Inoltre le vene superficiali ostruite da un “trombo” potrebbero suppurare (cioè infiammarsi con formazione di pus).
L’esperto in chirurgia vascolare valuterà la terapia da intraprendere.
Dopo aver visionato la zona soggetta a vene varicose, ci potrà consigliare di effettuare l’ecocolordoppler venoso degli arti inferiori, per avere un quadro completo del funzionamento delle vene.
A seconda della gravità del caso il medico potrà consigliarci terapie più o meno invasive come:
- la terapia conservativa con un bendaggio elastocompressivo (cioè bende o calze di contenimento che aiutano ad alleviare il dolore e la pesantezza delle gambe),
- l’utilizzo di farmaci (integratori naturali) che alleviano i sintomi ma non eliminano la presenza delle vene varicose,
- la terapia sclerosante che consiste nell’iniettare nella vena una sostanza chimica irritante (sclerosante) che agisce da collante e fa scomparire gradualmente la vena, che alla fine si chiude definitivamente,
- l’asportazione chirurgica della vena tramite lo “stripping” (una sonda chiamata “stripper” viene inserita all’interno della vena fino alla sua origine per “sfilarla”), o tramite “flebectomia” (asportazione di una piccola parte della vena tramite un particolare strumento ad uncino per mezzo di piccole incisioni),
- ablazione della vena tramite laser (la luce laser viene inviata all’interno della vena attraverso un agocannula sotto il controllo ecografico in anestesia locale. La vena non viene asportata ma chiusa e lentamente regredisce),
- occlusione venosa con radiofrequenza o “closure tecnique” (viene inserito un catetere all’interno della vena che libera energia sottoforma di radiofrequenza, questa determina il restringimento della parete venosa e quindi la chiusura).

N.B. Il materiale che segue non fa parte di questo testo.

(** [parse_inspection_result(result)], [result] being an outcome dictionary. *)
Definition parse_inspection_result (outcome : list (string * json)) : result flat_record :=
  let parsed :=
    FlatRecord (dict_get outcome "url" empty_str)
      empty_str empty_str empty_str empty_str empty_str empty_str empty_str
      empty_str empty_str empty_str empty_str empty_str empty_str in
  present ← py_in "inspectionResult" (dict_get outcome "data" (JDict []));
  if (present : bool) then
    data ← py_getitem (JDict outcome) "data";
    inspection ← py_getitem data "inspectionResult";
    link ← py_get inspection "inspectionResultLink" empty_str;
    let parsed :=
      FlatRecord (inspection_url parsed) link
        (verdict parsed) (coverage_state parsed) (indexing_state parsed)
        (last_crawl_time parsed) (page_fetch_state parsed)
        (robots_txt_state parsed) (user_canonical parsed)
        (google_canonical parsed) (mobile_verdict parsed)
        (rich_results_verdict parsed) (rich_results_detected parsed)
        (crawled_as parsed) in
    parsed ← parse_index_status inspection parsed;
    parsed ← parse_mobile_usability inspection parsed;
    parse_rich_results inspection parsed
  else Ok parsed.

(** ** Session state, clock and remote service *)

(** An item of [st.session_state.cache]: [{'data': ..., 'timestamp': ...}]. *)
Record cached_data := CachedData {
  data : json;
  timestamp : datetime
}.

(** What the code does to the outside, in the order it does it. *)
Inductive event :=
  | EvInspect (siteUrl inspectionUrl languageCode : string) (* a remote call *)
  | EvSleep (duration : timedelta)                          (* time.sleep *)
  | EvProgress (done total : nat) (text : string).          (* the callback *)

(** The two session dictionaries, how often the clock was read and the
    service called so far, and the events so far. *)
Record session := Session {
  quota : quota_usage;
  cache : gmap string cached_data;
  ticks : nat;
  calls : nat;
  trace : list event
}.

(** What the code is given from outside: library functions that are not
    part of it, the wall clock (the value of the [n]-th [datetime.now()])
    and the remote service (the outcome of the [n]-th [execute()]). *)
Record world := World {
  md5_hexdigest : string -> string;
  isoformat : datetime -> string;
  py_str : json -> string;
  clock : nat -> datetime;
  execute : nat -> string -> string -> string -> result json
}.

(** Computations on the session that return or raise. *)
Definition M (A : Type) : Type := session -> result A * session.

#[global] Instance M_ret : MRet M := fun _ a s => (Ok a, s).
#[global] Instance M_bind : MBind M := fun _ _ f m s =>
  match m s with
  | (Ok a, s') => f a s'
  | (Raise e, s') => (Raise e, s')
  end.

Definition raise {A} (e : exn) : M A := fun s => (Raise e, s).

(** [try: body  except HttpError as e: handler(e.content)]. *)
Definition try_except_HttpError {A} (body : M A) (handler : http_content -> M A) : M A :=
  fun s =>
    match body s with
    | (Raise (HttpError content _), s') => handler content s'
    | r => r
    end.

(** [try: body  except Exception as e: handler(e)]. *)
Definition try_except_Exception {A} (body : M A) (handler : exn -> M A) : M A :=
  fun s =>
    match body s with
    | (Raise e, s') => handler e s'
    | r => r
    end.

Definition lift_result {A} (r : result A) : M A := fun s => (r, s).

Definition get_quota : M quota_usage := fun s => (Ok (quota s), s).
Definition put_quota (q : quota_usage) : M unit := fun s =>
  (Ok tt, Session q (cache s) (ticks s) (calls s) (trace s)).
Definition get_cache : M (gmap string cached_data) := fun s => (Ok (cache s), s).
Definition put_cache (c : gmap string cached_data) : M unit := fun s =>
  (Ok tt, Session (quota s) c (ticks s) (calls s) (trace s)).
Definition emit (e : list event) : M unit := fun s =>
  (Ok tt, Session (quota s) (cache s) (ticks s) (calls s) (trace s ++ e)).

(** [datetime.now()]. *)
Definition datetime_now (w : world) : M datetime := fun s =>
  (Ok (clock w (ticks s)),
   Session (quota s) (cache s) (S (ticks s)) (calls s) (trace s)).

(** [time.sleep(duration)]. *)
Definition time_sleep (duration : timedelta) : M unit := emit [EvSleep duration].

(** [self.service.urlInspection().index().inspect(body=request).execute()]. *)
Definition service_inspect (w : world) (siteUrl inspectionUrl languageCode : string) : M json :=
  fun s =>
    (execute w (calls s) siteUrl inspectionUrl languageCode,
     Session (quota s) (cache s) (ticks s) (S (calls s))
       (trace s ++ [EvInspect siteUrl inspectionUrl languageCode])).
(** The boolean returned and the set left in the out-parameter. *)
Definition GetInvolvedKeyIds (tx : CContractDeployTx) (c : CCacheWrapper)
    (keyIds : gset CKeyID) : bool * gset CKeyID :=
  match accountCache_GetKeyId (accountCache c) (txUid (d_base tx)) with
  | None => (false, keyIds)
  | Some keyId => (true, keyIds ∪ {[ keyId ]})
  end.

(** [ToJson]: the fields of the macro, then the code and the memo as they
    are. *)
Definition ToJson {Pr : Presentation} (tx : CContractDeployTx)
    (accountCache : CAccountDBCache) : Object :=
  let result := IMPLEMENT_UNIVERSAL_ITEM_TO_JSON tx accountCache in
  let result := (result ++ [("contract_code", Value_str (code (contract tx)))])%list in
  let result := (result ++ [("contract_memo", Value_str (memo (contract tx)))])%list in
  result.
End Defs.
End Deploy.

(** ** class CContractInvokeTx *)

Module Invoke.
Section Defs.
Context {P : Primitives} {L : Ledger} {E : Engine}.

Definition GetInvolvedKeyIds (tx : CContractInvokeTx) (c : CCacheWrapper)
    (keyIds : gset CKeyID) : bool * gset CKeyID :=
  match accountCache_GetKeyId (accountCache c) (txUid (i_base tx)) with
  | None => (false, keyIds)
  | Some keyId =>
      let keyIds := keyIds ∪ {[ keyId ]} in
      match accountCache_GetKeyId (accountCache c) (appUid tx) with
      | None => (false, keyIds)
      | Some desKeyId => (true, keyIds ∪ {[ desKeyId ]})
      end
  end.

(** The first block of [ExecuteTx], once the sender account is read: the
    account after the public key and, where one is minted, the registration
    identifier are set, and the flag [generateRegID]. *)
Definition PrepareSender (tx : CContractInvokeTx) (height index : Z)
    (view : CAccountDBCache) (srcAcct : CAccount) : CAccount * bool :=
  match txUid (i_base tx) with
  | UidPubKey pubKey =>
      let srcAcct := set_owner_pubkey srcAcct pubKey in
      match accountCache_GetRegId view (txUid (i_base tx)) with
      | None => (set_regid srcAcct (mkCRegID height index), true)
      | Some _ => (srcAcct, false)
      end
  | _ => (srcAcct, false)
  end.

(** The loop over [vmRunEnv.GetNewAccount()]. *)
Fixpoint UpdateAccounts (vAccount : list CAccount) (vAddress : gset CKeyID)
    : M (gset CKeyID) :=
  match vAccount with
  | [] => mret vAddress
  | itemAccount :: rest =>
      let vAddress := vAddress ∪ {[ keyid itemAccount ]} in
      let userId := UidKeyID (keyid itemAccount) in
      o ← GetAccount userId;
      match o with
      | Some _ => mret tt
      | None =>
          require (negb (CKeyID_IsNull (keyid itemAccount)))
            100 UPDATE_ACCOUNT_FAIL "bad-read-accountdb"
      end ;;
      ok ← SetAccount userId itemAccount;
      require ok 100 UPDATE_ACCOUNT_FAIL "bad-write-accountdb" ;;
      UpdateAccounts rest vAddress
  end.
Definition matches1 (sel : simple_selector) (n : node) : bool :=
  isElement n &&
  match sel with
  | SelTag t => matchesTag t n
  | SelClass cls => classList_contains n cls
  | SelAttrEq name value =>
      match getAttribute n name with
      | Some v => attributeValue_eqb n name v value
      | None => false
      end
  | SelTagAttrContains t name value =>
      matchesTag t n
      && match getAttribute n name with
         | Some v => includes v value
         | None => false
         end
  end.

Definition matches (sel : selector) (n : node) : bool :=
  existsb (fun s1 => matches1 s1 n) sel.

(** A node together with its following siblings and its ancestors
    (nearest first): what [nextElementSibling] and [closest] look at. *)
Record located : Type := Located {
  here : node;
  following : list node;
  ancestors : list node
}.

(** The descendants of a node in document order. *)
Fixpoint descendants (above : list node) (n : node) : list located :=
  match n with
  | Text _ => []
  | Element _ _ cs =>
      (fix go (cs : list node) : list located :=
         match cs with
         | [] => []
         | c :: rest =>
             Located c rest (n :: above) :: descendants (n :: above) c ++ go rest
         end) cs
  end.

(** [element.querySelectorAll(sel)], keeping each hit's position. *)
Definition querySelectorAll_located (sel : selector) (above : list node) (n : node)
  : list located :=
  filter (fun l => matches sel (here l) = true) (descendants above n).

Definition querySelectorAll (sel : selector) (n : node) : list node :=
  map here (querySelectorAll_located sel [] n).

Definition querySelector (sel : selector) (n : node) : option node :=
  head (querySelectorAll sel n).

(** [document.querySelectorAll(sel)]: the root element is itself a
    candidate. *)
Definition document_querySelectorAll_located (sel : selector) (doc : node)
  : list located :=
  filter (fun l => matches sel (here l) = true)
         (Located doc [] [] :: descendants [] doc).
(** * boltstore: a gorilla/sessions store backed by a Bolt bucket

    Shallow embedding of [store.go] and of the parts of the libraries it
    calls, followed by the properties of the session life cycle
    (New / Get / Save, load / save / delete). *)

From Stdlib Require Import ZArith Lia Ascii String.
From Stdlib.Strings Require Import Byte.
From stdpp Require Import gmap strings list.

Local Open Scope Z_scope.

(** Go's [error] values; [option error] is a Go [error] result ([None] is
    [nil]) and [error + T] is a Go [(T, error)] result. *)
Definition error := string.

(** [[]byte] *)
Abbreviation bytes := (list byte).

(** ** Panics

    A nil dereference unwinds the call stack of the operation; the
    operations that can reach one return an [outcome]. *)
Inductive outcome (A : Type) : Type :=
| Ret (a : A)
| Panic (msg : string).
Arguments Ret {A} a.
Arguments Panic {A} msg.

#[global] Instance outcome_ret : MRet outcome := fun _ a => Ret a.
#[global] Instance outcome_bind : MBind outcome := fun _ _ k m =>
  match m with
  | Ret a => k a
  | Panic msg => Panic msg
  end.

(** ** package strings *)
Module strings.

(** membership of a byte in a cutset *)
Fixpoint IndexByte (cutset : string) (c : ascii) : bool :=
  match cutset with
  | EmptyString => false
  | String d rest => if Ascii.eqb c d then true else IndexByte rest c
  end.
(** The outcome of one line does not depend on its number nor on what
    was accumulated before: it either appends records, or one error. *)
Lemma processLine_cases (reg : AdapterRegistry) (line : string) (s : nat) :
  (exists new s', forall n acc,
      Jsonl.processLine H reg n line acc s = (Ok (fst acc ++ new, snd acc), s'))
  \/ (exists e s', forall n acc,
        Jsonl.processLine H reg n line acc s
        = (Ok (fst acc, snd acc ++ [ {| line := n; message := e |} ]), s')).
Proof.
  unfold Jsonl.processLine, try_catch, bind, lift, ret.
  destruct (JSON_parse H line) as [parsed | e];
    [| right; exists e, s; intros; reflexivity].
  destruct (detectAdapter reg parsed) as [[adapter |] | e];
    [| | right; exists e, s; intros; reflexivity].
  - destruct (normalize adapter (getOTelMappings reg) parsed s) as [[result | e] s1].
    + left. exists (Jsonl.normalizedItems result), s1. intros; reflexivity.
    + right. exists e, s1. intros; reflexivity.
  - assert (Hn : forall n, Jsonl.normalizeToReviewItem H parsed n
                           = Jsonl.normalizeToReviewItem H parsed 0) by reflexivity.
    destruct (Jsonl.normalizeToReviewItem H parsed 0 s) as [[item | e] s1] eqn:E.
    + left. exists (if truthy item then [item] else []), s1. intros n [its errs].
      rewrite Hn, E. destruct (truthy item); simpl; [reflexivity |].
      rewrite app_nil_r. reflexivity.
    + right. exists e, s1. intros n acc. rewrite Hn, E. reflexivity.
Qed.
(** ** Rounding to an integer *)

Lemma round_half_even_comp (x y : Q) : x == y → round_half_even x = round_half_even y.
Proof.
  intros E. unfold round_half_even. rewrite (Qfloor_comp _ _ E).
  assert (H1 : Qltb (x - inject_Z (Qfloor y)) (1 # 2)
               = Qltb (y - inject_Z (Qfloor y)) (1 # 2)).
  { apply eq_true_iff_eq. rewrite !Qltb_lt, E. reflexivity. }
  assert (H2 : Qltb (1 # 2) (x - inject_Z (Qfloor y))
               = Qltb (1 # 2) (y - inject_Z (Qfloor y))).
  { apply eq_true_iff_eq. rewrite !Qltb_lt, E. reflexivity. }
  rewrite H1, H2. reflexivity.
Qed.

Lemma round_half_even_bounds (x : Q) :
  (Qfloor x ≤ round_half_even x ≤ Qfloor x + 1)%Z.
Proof.
  unfold round_half_even.
  destruct (Qltb _ _); [lia|]. destruct (Qltb _ _); [lia|].
  destruct (Z.even _); lia.
Qed.

Lemma round_half_even_between (a b : Z) (x : Q) :
  inject_Z a <= x → x <= inject_Z b → (a ≤ round_half_even x ≤ b)%Z.
Proof.
  intros Ha Hb. pose proof (round_half_even_bounds x) as [Hlo Hhi].
  assert (a ≤ Qfloor x)%Z as Hfa.
  { rewrite <- (Qfloor_Z a). apply Qfloor_resp_le. exact Ha. }
  split; [lia|].
  pose proof (Qfloor_le x) as Hfl.
  assert (Qfloor x ≤ b)%Z as Hfb by (rewrite Zle_Qle; lra).
  destruct (decide (Qfloor x = b)) as [Heq|Hne]; [|lia].
  unfold round_half_even. cbv zeta.
  assert (Qltb (x - inject_Z (Qfloor x)) (1 # 2) = true) as ->; [|lia].
  apply Qltb_lt. rewrite Heq. lra.
Qed.


(** ** Rounding to binary64 *)

Lemma pow2_pos (e : Z) : 0 < 2 ^ e.
Proof. apply Qpower_0_lt. reflexivity. Qed.

Lemma pow2_succ (e : Z) : 2 ^ (e + 1) == 2 * 2 ^ e.
Proof. rewrite Qpower_plus by discriminate. change (2 ^ 1) with 2. ring. Qed.

Lemma pow2_pred (e : Z) : 2 * 2 ^ (e - 1) == 2 ^ e.
Proof. rewrite <- pow2_succ. replace (e - 1 + 1)%Z with e by lia. reflexivity. Qed.

Lemma pow2_le (a b : Z) : (a ≤ b)%Z → 2 ^ a <= 2 ^ b.
Proof. intros H. apply Qpower_le_compat_l; [exact H|discriminate]. Qed.

Lemma pow2_inject (n : Z) : (0 ≤ n)%Z → inject_Z (2 ^ n) == 2 ^ n.
Proof. intros H. rewrite Zpower_Qpower by exact H. reflexivity. Qed.

(** A positive integer lies in the binade of its [log2]. *)
Lemma log2_binade (a : Z) :
  (0 < a)%Z → 2 ^ Z.log2 a <= inject_Z a ∧ inject_Z a < 2 * 2 ^ Z.log2 a.
Proof.
  intros Ha. pose proof (Z.log2_spec a Ha) as [Hlo Hhi].
  pose proof (Z.log2_nonneg a) as Hnn.
  rewrite <- pow2_succ, <- !pow2_inject by lia.
  rewrite <- Zle_Qle, <- Zlt_Qlt. split; [exact Hlo|]. exact Hhi.
Qed.

Lemma binade_spec (x : Q) :
  ¬ x == 0 → 2 ^ binade x <= Qabs x ∧ Qabs x < 2 * 2 ^ binade x.
Proof.
  intros Hx.
  set (a := Z.abs (Qnum x)). set (d := Z.pos (Qden x)).
  assert (0 < a)%Z as Ha.
  { subst a. apply Z.abs_pos. intros H. apply Hx. unfold Qeq. cbn. lia. }
  assert (0 < d)%Z as Hd by (subst d; lia).
  assert (Qabs x * inject_Z d == inject_Z a) as Hxa.
  { destruct x as [n dd]. unfold Qabs, Qeq, Qmult, inject_Z. subst a d. cbn. lia. }
  destruct (log2_binade a Ha) as [Ha1 Ha2]. destruct (log2_binade d Hd) as [Hd1 Hd2].
  assert (2 ^ (Z.log2 a - Z.log2 d) * 2 ^ Z.log2 d == 2 ^ Z.log2 a) as Hp.
  { rewrite <- Qpower_plus by discriminate. replace (Z.log2 a - Z.log2 d + Z.log2 d)%Z
      with (Z.log2 a) by lia. reflexivity. }
  pose proof (pow2_pos (Z.log2 a - Z.log2 d)) as HP.
  pose proof (pow2_pos (Z.log2 d)) as HPD.
  pose proof (pow2_pred (Z.log2 a - Z.log2 d)) as Hpred.
  pose proof (pow2_pos (Z.log2 a - Z.log2 d - 1)) as HP1.
  assert (Qabs x < 2 * 2 ^ (Z.log2 a - Z.log2 d)
          ∧ 2 ^ (Z.log2 a - Z.log2 d - 1) <= Qabs x) as [Hup Hlow].
  { revert Hxa Ha1 Ha2 Hd1 Hd2 Hp HP HPD Hpred HP1.
    generalize (Qabs x) (inject_Z a) (inject_Z d) (2 ^ (Z.log2 a - Z.log2 d))
      (2 ^ Z.log2 d) (2 ^ Z.log2 a) (2 ^ (Z.log2 a - Z.log2 d - 1)).
    intros y A D P PD PA P1 Hxa Ha1 Ha2 Hd1 Hd2 Hp HP HPD Hpred HP1. split.
    - apply Qnot_le_lt. intros Hc.
      assert (2 * P * PD <= y * D) by nra. nra.
    - apply Qnot_lt_le. intros Hc.
      assert (y * D < P1 * (2 * PD)) by nra. nra. }
  unfold binade. fold a d. cbv zeta.
  destruct (Qle_bool (2 ^ (Z.log2 a - Z.log2 d)) (Qabs x)) eqn:E.
  - apply Qle_bool_iff in E. split; assumption.
  - split; [exact Hlow|]. rewrite Hpred. apply Qnot_le_lt. intros Hc.
    apply Qle_bool_iff in Hc. congruence.
Qed.

Lemma F2Q_float_of_mant (m e : Z) :
  (Z.abs m ≤ 2 ^ 53)%Z → F2Q (float_of_mant m e) == inject_Z m * 2 ^ e.
Proof.
  intros Hm. unfold float_of_mant.
  generalize (eq_refl (Z.abs m <? 2 ^ 53)%Z).
  generalize (Z.abs m <? 2 ^ 53)%Z at 2 3.
  intros [] H; [reflexivity|].
  apply Z.ltb_ge in H. assert (Z.abs m = 2 ^ 53)%Z as Habs by lia.
  destruct (Z.ltb_spec 0 m) as [Hpos|Hneg]; unfold F2Q; cbn [mant expo];
    rewrite pow2_succ.
  - replace m with (2 ^ 53)%Z by lia. change (inject_Z (2 ^ 53)) with (2 * inject_Z (2 ^ 52)).
    ring.
  - replace m with (- 2 ^ 53)%Z by lia.
    change (inject_Z (- 2 ^ 53)) with (2 * inject_Z (- 2 ^ 52)). ring.
Qed.

Lemma F2Q_float_neg (x : float64) : F2Q (float_neg x) == - F2Q x.
Proof.
  unfold float_neg. rewrite F2Q_float_of_mant.
  - unfold F2Q. rewrite inject_Z_opp. ring.
  - pose proof (mant_bound x) as H. apply Z.ltb_lt in H. lia.
Qed.

(** The rounding of a positive number stays in the closure of its binade. *)
Lemma fl_pos_spec (x : Q) :
  0 < x →
  ∃ r : Z, r = round_half_even (x * 2 ^ (52 - binade x))
    ∧ (2 ^ 52 ≤ r ≤ 2 ^ 53)%Z
    ∧ F2Q (fl_pos x) == inject_Z r * 2 ^ (binade x - 52).
Proof.
  intros Hx. eexists. split; [reflexivity|].
  destruct (binade_spec x) as [Hlo Hhi]; [lra|]. rewrite Qabs_pos in Hlo, Hhi by lra.
  assert (2 ^ binade x * 2 ^ (52 - binade x) == inject_Z (2 ^ 52)) as Hs.
  { rewrite <- Qpower_plus by discriminate.
    replace (binade x + (52 - binade x))%Z with 52%Z by lia. reflexivity. }
  pose proof (pow2_pos (52 - binade x)) as Hp.
  assert (2 ^ 52 ≤ round_half_even (x * 2 ^ (52 - binade x)) ≤ 2 ^ 53)%Z as Hr.
  { apply round_half_even_between.
    - rewrite <- Hs. apply Qmult_le_compat_r; lra.
    - change (inject_Z (2 ^ 53)) with (2 * inject_Z (2 ^ 52)). rewrite <- Hs.
      rewrite Qmult_assoc. apply Qmult_le_compat_r; lra. }
  split; [exact Hr|]. unfold fl_pos. cbv zeta. apply F2Q_float_of_mant. lia.
Qed.

Lemma fl_pos_between (x : Q) :
  0 < x → 2 ^ binade x <= F2Q (fl_pos x) ∧ F2Q (fl_pos x) <= 2 * 2 ^ binade x.
Proof.
  intros Hx. destruct (fl_pos_spec x Hx) as (r & _ & [Hr1 Hr2] & ->).
  assert (2 ^ binade x == inject_Z (2 ^ 52) * 2 ^ (binade x - 52)) as Hs.
  { change (inject_Z (2 ^ 52)) with (2 ^ 52).
    rewrite <- Qpower_plus by discriminate.
    replace (52 + (binade x - 52))%Z with (binade x) by lia. reflexivity. }
  pose proof (pow2_pos (binade x - 52)) as Hp.
  rewrite Zle_Qle in Hr1, Hr2.
  change (inject_Z (2 ^ 53)) with (2 * inject_Z (2 ^ 52)) in Hr2.
  rewrite Hs. split.
  - apply Qmult_le_compat_r; lra.
  - rewrite Qmult_assoc. apply Qmult_le_compat_r; lra.
Qed.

Come prevenire le vene varicose?
Per prevenire, o comunque ridurre i sintomi delle vene varicose, possiamo adottare alcuni accorgimenti come quello di seguire un’alimentazione naturale ed equilibrata iposalina e ricca di fibre, riposare con le gambe sollevate più in alto rispetto al bacino, cercare di non assumere la stessa posizione per troppo tempo durante l’arco della giornata, svolgere regolarmente dell’attività fisica e mantenere un giusto peso corporeo. Delle lunghe passeggiate all’aria aperta saranno di grande aiuto per la salute delle nostre gambe!